Addressing a press conference, the power minister said that Prime Minister Shehbaz Sharif had decided to make EVs cheaper for the people.
“Charging station tariffs will decrease from Rs71.10 to Rs39.70,” he said, adding that this was an approximate tariff reduction of 45pc.
The power minister also said the permission to install charging stations would be given within 15 days.
He spoke against the usage of petrol and diesel, adding that the foreign exchange was burdened by a $6 billion import bill and that the government made a decision today to make EVs more available to people.
“So, today, we made a decision — the prime minister held a meeting and decided that the tariff of Rs71.10 distribution companies used to bill charging stations will be reduced by approximately 45pc to Rs39.70,” he said, adding that by reducing electricity prices, people who own electric motorcycles and small cars would be able to access those charging stations more.
Awais did not say when the new tariff regime would be rolled out.
“We want the investor as well as the consumer to benefit from this policy,” he said, adding that lower tariff EV stations would encourage even those using two-wheelers or three-wheelers to switch from petrol powered vehicles.
Leghari said the government would also help arrange green energy loans for the owners of two-wheelers and three-wheelers to buy batteries.
Energy imports make up the majority of the country’s external payments, and the move to support EVs will help preserve foreign currency reserves, the minister said.
The reform of the energy sector is a key part of the International Monetary Fund (IMF) $7bn bailout of Pakistan’s economy.
In November 2024, amid reservations from key stakeholders, the government had announced the New Energy Vehicle (NEV) policy aimed at transitioning 30pc of all new vehicles — imported and locally manufactured — in Pakistan to electric power by 2030.

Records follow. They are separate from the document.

Lemma event_overlaps_eq start end_ w :
  event_overlaps start end_ w =
  if Restrict_raises (target_folder w) (overlap_filter start end_)
  then (called (CallRestrict (overlap_filter start end_)) w,
        inl (ComError (CallRestrict (overlap_filter start end_))))
  else scan_conflicts (conflicts_of (target_folder w) start end_) start end_
         (called (CallRestrict (overlap_filter start end_)) w).
Proof.
  unfold event_overlaps, bind, get_target, Restrict, conflicts_of.
  destruct (Restrict_raises _ _); [reflexivity|].
  now destruct (scan_conflicts _ _ _ _) as [w' [e|b]].
Qed.

(** X4: [event_overlaps] only reads: whatever it answers or raises, the
    target calendar is as before and exactly one COM call has been made,
    the [Restrict] with the filter of line 57. *)
Theorem event_overlaps_read_only (start end_ : datetime) (w : World) :
  target_folder (fst (event_overlaps start end_ w)) = target_folder w
  /\ com_calls (fst (event_overlaps start end_ w))
     = com_calls w ++ [CallRestrict (overlap_filter start end_)].
Proof.
  rewrite event_overlaps_eq.
  destruct (Restrict_raises _ _); [split; reflexivity|].
  destruct (scan_conflicts _ _ _ _) as [w' r] eqn:Hscan.
  apply scan_conflicts_effects in Hscan. destruct Hscan as (Ht & Hc & _).
  simpl in *. split; assumption.
Qed.

(** X5: an answer [True] of [event_overlaps] is never made up: some item
    of the target calendar is returned by the query of line 57 and
    satisfies one of the two rules of line 66, and the line
    [Overlap Found] that was printed names such an item.  Any other
    outcome prints nothing. *)
Theorem event_overlaps_true_is_sound (start end_ : datetime) (w : World) :
  (snd (event_overlaps start end_ w) = inr true /\
   exists c,
     In c (Items (target_folder w)) /\
     satisfies (overlap_filter start end_) c = true /\
     (start_within_tolerance c start \/ contains c start end_) /\
     stdout (fst (event_overlaps start end_ w))
     = stdout w ++ [LOverlapFound (Subject c) (Start c) (End_ c)])
  \/ (snd (event_overlaps start end_ w) <> inr true /\
      stdout (fst (event_overlaps start end_ w)) = stdout w).
Proof.
  rewrite event_overlaps_eq.
  destruct (Restrict_raises _ _).
  { right. split; [discriminate | reflexivity]. }
  destruct (scan_conflicts _ _ _ _) as [w' r] eqn:Hscan.
  apply scan_conflicts_effects in Hscan.
  destruct Hscan as (_ & _ & [(Hr & c & Hin & Hm & Hs)|(Hr & Hs)]).
  - left. split; [assumption|]. exists c.
    apply In_conflicts_of in Hin. destruct Hin as [Hin Hq].
    apply matches_iff in Hm.
    repeat split; assumption.
  - right. split; assumption.
Qed.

The new policy includes EVs and other emerging energy sources like hydrogen. As part of the policy, the government introduced subsidies of Rs50,000 for electric motorcycles and Rs200,000 for three-wheelers (rickshaws), with a total allocation of Rs4 billion. These subsidies will be distributed through auctions. So far, two companies have been granted licences, and 31 more applications are under review.
Additionally, it was noted that the IMF had no objections to the tax exemptions and subsidies provided under the NEV policy.
More initiatives include offering free electric bikes or scooters to 120 high-achieving students and reducing duties on EV components to encourage local manufacturing. The government is also set to establish a New Energy Fund and a New Energy Vehicle Centre to support these measures.
Currently, the key global EV manufacturer, BYD Group of China, has obtained a manufacturing licence in Pakistan, while Dewan Motors is also set to launch its EVs under the completely knocked down (CKD) licence.
Initiative to combat climate change
Prime Minister Shehbaz Sharif, in his address to the federal cabinet, called the decision to reduce the tariff to electric charging stations necessary to combat climate change.
“If you want to promote electric vehicles — through which pollution will lessen — the commercial aspect of that, whether its to encourage charging stations or plants then the tariff of Rs70 is not viable,” he said, adding the countries around the globe were promoting the EV culture with speed, providing ease and incentives.
“So I think the minister of power and his team’s proposition, I commend it,” he said.
Yesterday, the federal cabinet had approved the power division’s recommendation to revise the negotiated settlement agreements with 14 independent power producers (IPPs) aimed at reducing electricity costs and saving Rs1.4 trillion for the national exchequer.
After discussion with the 14 IPPs under the revised agreements, the cabinet approved the recommendation of reductions of Rs802bn in terms of profit and cost for them. An amount of Rs35bn in excess profits from previous years will be deducted from these IPPs.
The meeting’s members were briefed that of the 14, 10 IPPs operated under the 2002 Power Policy while four others were established under the 1994 Power Policy. The attendants were further told that an agreement with one IPP from the 1994 policy had already been previously cancelled.
The revised agreements were projected to save the government Rs1.4tr over their applicable duration, with annual savings of Rs137bn that would benefit power consumers, the meeting’s participants were informed.